According to Paul, God in his wisdom, knew we would never figure it out on our own no matter how wise we became. That’s why Jesus had to live it out in front of us. Philosophy which I see as the apex of human wisdom has come to a dead end. It goes around in circles and never penetrates the dark heart that drives human sin and finds forgiveness in God’s mercy. It can’t bring itself to seeing God’s love as the driving force underneath reality and revealed on the cross and in the resurrection. “In God’s wisdom, he determined that the world wouldn’t come to know him through its wisdom.” “Instead, God was pleased to save those who believe through the foolishness of preaching.” The foolishness of preaching!
Nearly every week I get up here and walk us through how it all works. Week after week my job is to point to the cross, to Jesus, to this non-sacrificial understanding of what Jesus did. At first it seems so strange but it works on us at a deep level and we find ourselves coming to think differently. It is unusual to get there quickly, in one Sunday. More often change occurs very gradually, requires many Sundays, study groups, music and prayer. The “foolishness” of the gospel does not overwhelm. It inducts us without shoving us aside. It creeps up on us and changes us from within.
It sounds repetitive in a way. Jesus allows himself to be caught in our habitual doings, we kill him thinking we are doing the right thing, and then after his death he returns to us to say we are forgiven and still loved. He then asks us to live out this same pattern with our friends, family, enemies and other nations.
It does sound like foolishness. It’s not the world’s wisdom. It doesn’t need to be pronounced by the most intelligent and in fact, is not a product of the intellect at all. As we hear it over and over again many of us find ourselves changing and strangely, coming to believe. It comes through “the foolishness of preaching.” Someone has to lay it out. Unless someone explains it we likely won’t get it. That’s why I think good preaching is so important; it is God’s chosen method by which we come to believe.
Everyone stumbles over Jesus, both Jews and Greeks. Jews believe in a relational God who is interested in them as the chosen people. They want proof that Jesus has special power directed toward them. Instead they get a cross and a death and they are put off by the whole scene. This can’t be from God they say. They often fail to see the deeper truth being revealed in their midst.

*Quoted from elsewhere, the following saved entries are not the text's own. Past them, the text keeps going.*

(* ===== verification/JournalTx.v ===== *)
(** * The journal's transactions as one alphabet, and how rows evolve

    Every writer transaction of the journal is a constructor of [dbtx]; its
    meaning is the body the methods run.  [ev] says that a transaction only
    rewrites or deletes rows one by one, keeping identity, order and blob
    ownership; almost every transaction is an [ev] step, and the invariants of
    the queue are proved once against it. *)
From S2P Require Import Prelude Filepath JournalState JournalQueue JournalAdmin Staging JournalCopy JournalRecover.
Import Filepath.
Open Scope Z_scope.

Inductive dbtx :=
| TInsert (u : Upload)
| TClaim (remote : string) (n : Z)
| TRetarget (id parent name : string)
| TSetSession (id : string) (session : gmap string string)
| TRecordPart (id : string) (p : Part)
| TSucceed (id : string)
| TRetry (id msg : string) (delay : Z)
| TDefer (id : string) (delay : Z) (why : string)
| TFail (id msg : string)
| TRequeue (id : string)
| TDropIdle (id : string) (pendingOnly : bool)
| TDrop (id : string)
| TTombstone (id : string)
| TMarkPublished (id : string)
| TRequestCancel (id : string)
| TFinishCancel (id : string)
| TResume (p : PreparedUploadResume) (b : option UploadBinding)
| TBeginCleanup (id meta : string)
| TInsertCopy (j : CopyJob)
| TCheckpoint (id : string) (off : Z) (crc : string) (st : CopyState)
| TRetryCopy (id : string) (st : CopyState) (rev : Z)
| TSubmit (j : CopyJob) (u : Upload)
| TFailCopy (id reason : string)
| TCancelCopy (id : string)
| TBeginCopyCleanup (id payload : string)
| TBeginServerCopy (id : string) (spec : ServerCopySpec)
| TFinishServerCopy (id : string).

Section Run.
Context {cfg : Config}.

Definition void {A} (m : Tx DB jerr A) : Tx DB jerr unit := let! _ := m in tret tt.

Definition run (f : FS) (t : Z) (x : dbtx) : Tx DB jerr unit :=
  match x with
  | TInsert u => insertUploadTx f t u
  | TClaim remote n => void (claimTx remote t n)
  | TRetarget id parent name => retargetTx id parent name
  | TSetSession id session => setSessionTx id session
  | TRecordPart id p => recordPartTx id p
  | TSucceed id => void (succeedTx t id)
  | TRetry id msg delay => retryTx t id msg delay
  | TDefer id delay why => deferTx t id delay why
  | TFail id msg => failTx t id msg
  | TRequeue id => requeueTx id
  | TDropIdle id po => void (dropIdleTx id po)
  | TDrop id => dropTx id
  | TTombstone id => tombstoneTx id
  | TMarkPublished id => markPublishedTx id
  | TRequestCancel id => void (requestCancelTx id)
  | TFinishCancel id => finishCancelTx id
  | TResume p b => resumeTx p b
  | TBeginCleanup id meta => void (beginCleanupTx id meta)
  | TInsertCopy j => insertCopyTx j
  | TCheckpoint id off crc st => checkpointTx id off crc st
  | TRetryCopy id st rev => retryCopyTx id st rev
  | TSubmit j u => submitTx f t j u
  | TFailCopy id reason => failCopyTx id reason
  | TCancelCopy id => cancelCopyTx id
  | TBeginCopyCleanup id p => beginCopyCleanupTx id p
  | TBeginServerCopy id spec => beginServerCopyTx id spec
  | TFinishServerCopy id => tmodify (fun d => d <| server_copies ::= delete id |>)
  end.
End Run.

(** ** Rows by id *)

Definition ids (d : DB) : list string := map r_id (uploads d).

Lemma elem_of_sel P `{forall r, Decision (P r)} d r : r ∈ sel P d <-> P r /\ r ∈ uploads d.
Proof. apply list_elem_of_filter. Qed.

Lemma row_of_Some_1 id d r : row_of id d = Some r -> r ∈ uploads d /\ r_id r = id.
Proof.
  unfold row_of. destruct (sel _ d) as [|x l] eqn:E; [done|]. intros [= ->].
  assert (H : r ∈ sel (fun r => r_id r = id) d) by (rewrite E; left).
  apply elem_of_sel in H. tauto.
Qed.

Lemma row_of_None id d : row_of id d = None <-> (forall r, r ∈ uploads d -> r_id r <> id).
Proof.
  unfold row_of. split.
  - destruct (sel _ d) as [|x l] eqn:E; [|done]. intros _ r Hr Hid.
    assert (H : r ∈ sel (fun r => r_id r = id) d) by (by apply elem_of_sel).
    rewrite E in H. by apply elem_of_nil in H.
  - intros H. destruct (sel _ d) as [|x l] eqn:E; [done|].
    assert (Hx : x ∈ sel (fun r => r_id r = id) d) by (rewrite E; left).
    apply elem_of_sel in Hx as [? ?]. exfalso. by eapply H.
Qed.

Lemma NoDup_ids_inj d r r' :
  NoDup (ids d) -> r ∈ uploads d -> r' ∈ uploads d -> r_id r = r_id r' -> r = r'.
Proof.
  unfold ids. induction (uploads d) as [|x l IH]; simpl; [set_solver|].
  intros [Hx Hl]%NoDup_cons Hr Hr' E. rewrite !elem_of_cons in Hr, Hr'.
  destruct Hr as [->|Hr], Hr' as [->|Hr']; [done| | |by apply IH].
  - exfalso. apply Hx. rewrite E. by apply list_elem_of_fmap_2.
  - exfalso. apply Hx. rewrite <- E. by apply list_elem_of_fmap_2.
Qed.

Lemma row_of_Some id d r : NoDup (ids d) -> row_of id d = Some r <-> r ∈ uploads d /\ r_id r = id.
Proof.
  intros Hnd. split; [apply row_of_Some_1|]. intros [Hr Hid].
  destruct (row_of id d) as [r'|] eqn:E.
  - apply row_of_Some_1 in E as [? ?]. f_equal. eapply NoDup_ids_inj; eauto. congruence.
  - rewrite row_of_None in E. naive_solver.
Qed.

(** ** Row-wise evolution *)

Definition keeps_row (r r' : Row) : Prop :=
  r_id r' = r_id r /\ rowid r' = rowid r
  /\ (r_state r' = StatePurging <-> r_state r = StatePurging)
  /\ (r_blob r' = r_blob r \/ r_blob r' = "").

Definition ev_by (g : Row -> option Row) (d d' : DB) : Prop :=
  uploads d' = omap g (uploads d)
  /\ (forall r, r ∈ uploads d ->
        match g r with Some r' => keeps_row r r' | None => r_state r <> StatePurging end)
  /\ upload_cleanup d' = upload_cleanup d
  /\ upload_discarded d' = upload_discarded d
  /\ copy_jobs d' = copy_jobs d
  /\ copy_cleanup d' = copy_cleanup d.

Definition ev (d d' : DB) : Prop := exists g, ev_by g d d'.

Lemma keeps_row_refl r : keeps_row r r.
Proof. unfold keeps_row. tauto. Qed.

Lemma ev_refl d : ev d d.
Proof.
  exists Some. split_and!; try done.
  - induction (uploads d) as [|x l IH]; [done|]. exact (f_equal (cons x) IH).
  - intros r _. apply keeps_row_refl.
Qed.

Lemma ev_trans d1 d2 d3 : ev d1 d2 -> ev d2 d3 -> ev d1 d3.
Proof.
  intros (g & Hu & Hg & Hc & Hd & Hj & Hk) (h & Hu' & Hh & Hc' & Hd' & Hj' & Hk').
  exists (fun r => g r ≫= h). split_and!; try congruence.
  - rewrite Hu', Hu. clear. induction (uploads d1) as [|x l IH]; [done|]. simpl.
    destruct (g x) as [y|]; simpl; [|exact IH].
    destruct (h y); [exact (f_equal (cons _) IH)|exact IH].
  - intros r Hr. pose proof (Hg r Hr) as H1. destruct (g r) as [r1|] eqn:E; simpl; [|done].
    assert (Hr1 : r1 ∈ uploads d2) by (rewrite Hu; apply list_elem_of_omap; eauto).
    pose proof (Hh r1 Hr1) as H2. unfold keeps_row in *.
    destruct (h r1) as [r2|]; [|tauto].
    destruct H1 as (? & ? & ? & [Hb|Hb]), H2 as (? & ? & ? & [Hb2|Hb2]);
      split_and!; try congruence; try tauto; rewrite Hb2, ?Hb; auto.
Qed.

(** A change of side tables only. *)
Lemma ev_side d d' :
  uploads d' = uploads d -> upload_cleanup d' = upload_cleanup d ->
  upload_discarded d' = upload_discarded d -> copy_jobs d' = copy_jobs d ->
  copy_cleanup d' = copy_cleanup d -> ev d d'.
Proof.
  intros H1 H2 H3 H4 H5. destruct (ev_refl d) as (g & Hu & Hg & _).
  exists g. split_and!; try done. by rewrite H1.
Qed.

Lemma uploads_upd_rows P `{forall r, Decision (P r)} f d :
  uploads (upd_rows P f d) = map (fun r => if decide (P r) then f r else r) (uploads d).
Proof. done. Qed.

Lemma uploads_del_rows P `{forall r, Decision (P r)} d :
  uploads (del_rows P d) = filter (fun r => ~ P r) (uploads d).
Proof. done. Qed.

Lemma ev_upd_rows P `{forall r, Decision (P r)} f d :
  (forall r, r ∈ uploads d -> P r -> keeps_row r (f r)) -> ev d (upd_rows P f d).
Proof.
  intros Hf. exists (fun r => Some (if decide (P r) then f r else r)). split_and!; try done.
  intros r Hr. case_decide; [by apply Hf|apply keeps_row_refl].
Qed.

Lemma ev_del_rows P `{forall r, Decision (P r)} d :
  (forall r, r ∈ uploads d -> P r -> r_state r <> StatePurging) -> ev d (del_rows P d).
Proof.
  intros Hf. exists (fun r => if decide (P r) then None else Some r). split_and!; try done.
  - rewrite uploads_del_rows. clear. induction (uploads d) as [|x l IH]; [done|]. rewrite filter_cons. simpl.
    destruct (decide (P x)); [rewrite decide_False by tauto; exact IH|].
    rewrite decide_True by tauto. exact (f_equal (cons x) IH).
  - intros r Hr. case_decide; [by apply Hf|apply keeps_row_refl].
Qed.

Create HintDb journal.
#[export] Hint Resolve ev_refl keeps_row_refl : journal.

(** Rewriting one non-purging row to another non-purging state. *)
Lemma ev_upd_id id f d :
  (forall r, r ∈ uploads d -> r_id r = id -> keeps_row r (f r)) -> ev d (upd_id id f d).
Proof. apply ev_upd_rows. Qed.

Lemma ev_del_id id d :
  (forall r, r ∈ uploads d -> r_id r = id -> r_state r <> StatePurging) -> ev d (del_id id d).
Proof. apply ev_del_rows. Qed.

Lemma ev_del_parts id d : ev d (del_parts id d). Proof. by apply ev_side. Qed.
Lemma ev_del_dead id d : ev d (del_dead id d). Proof. by apply ev_side. Qed.
Lemma ev_del_cancellation id d : ev d (del_cancellation id d). Proof. by apply ev_side. Qed.
Lemma ev_del_history id d : ev d (del_history id d). Proof. by apply ev_side. Qed.
#[export] Hint Resolve ev_del_parts ev_del_dead ev_del_cancellation ev_del_history : journal.

(** What the guards establish about the row they protect. *)
Lemma guardNotPurging_Ok id d a d' :
  guardNotPurging id d = Ok (a, d') ->
  d' = d /\ forall r, row_of id d = Some r -> r_state r <> StatePurging.
Proof.
  unfold guardNotPurging, uploadMutationState. intros H.
  destruct (row_of id d) as [r|].
  - destruct (r_state r) eqn:E; simplify_eq; split; try done; intros ? [= <-]; congruence.
  - destruct (upload_discarded d !! id); simplify_eq. done.
Qed.

Lemma guardNotCancelled_Ok id d a d' :
  guardNotCancelled id d = Ok (a, d') ->
  d' = d /\ (forall r, row_of id d = Some r ->
               r_state r <> StatePurging /\ r_state r <> StateCancelled /\ r_state r <> StateCancelling)
  /\ (row_of id d = None -> upload_discarded d !! id = None).
Proof.
  unfold guardNotCancelled, uploadMutationState. intros H.
  destruct (row_of id d) as [r|].
  - destruct (r_state r) eqn:E; simplify_eq; split_and!; try done; intros ? [= <-]; split_and!; congruence.
  - destruct (upload_discarded d !! id); simplify_eq. done.
Qed.

Lemma trequire_Ok b e d a d' : trequire b e d = Ok (a, d') -> b = true /\ d' = d.
Proof. unfold trequire. destruct b; simpl; [intros [= _ <-]; done|done]. Qed.

(** Unfold a successful transaction body into its successful parts. *)
Ltac tx_inv :=
  repeat match goal with
  | H : tbind _ _ _ = Ok (_, _) |- _ => apply tbind_Ok in H as (?a & ?d & ?H & H)
  | H : tret _ _ = Ok (_, _) |- _ => injection H; clear H; intros; subst
  | H : tmodify _ _ = Ok (_, _) |- _ => injection H; clear H; intros; subst
  | H : tget _ = Ok (_, _) |- _ => injection H; clear H; intros; subst
  | H : tfail _ _ = Ok (_, _) |- _ => discriminate H
  | H : Err _ = Ok _ |- _ => discriminate H
  | H : Ok _ = Ok _ |- _ => injection H; clear H; intros; subst
  | H : void _ _ = Ok (_, _) |- _ => unfold void in H
  | H : trequire _ _ _ = Ok (_, _) |- _ => apply trequire_Ok in H as [?Hr ?]; subst
  | H : guardNotPurging _ _ = Ok (_, _) |- _ => apply guardNotPurging_Ok in H as [-> ?Hg]
  | H : guardNotCancelled _ _ = Ok (_, _) |- _ => apply guardNotCancelled_Ok in H as (-> & ?Hg & ?Hn)
  end.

The Greeks see God or the God’s as beyond it all, operating in abstract purity and not dirtied by relationships with smelly humans. Their God would never let himself get tangled up in human affairs, much less killed by human hands. The whole idea is foolishness and impossible. As Paul puts it, “Jews ask for signs, and Greeks look for wisdom, but we preach Christ crucified, which is a scandal to Jews and foolishness to Gentiles.”
But to those who are called, to those who get it, to those who somehow get beyond the scandal of the cross as the center of human history, to those, be they Jew or Greek, “Christ is God’s power and God’s wisdom.”
The cross cuts through human wisdom, and the supposed weakness of the cross, resting as it does in what appears to be a defeat, proves to be stronger than human strength. Amen.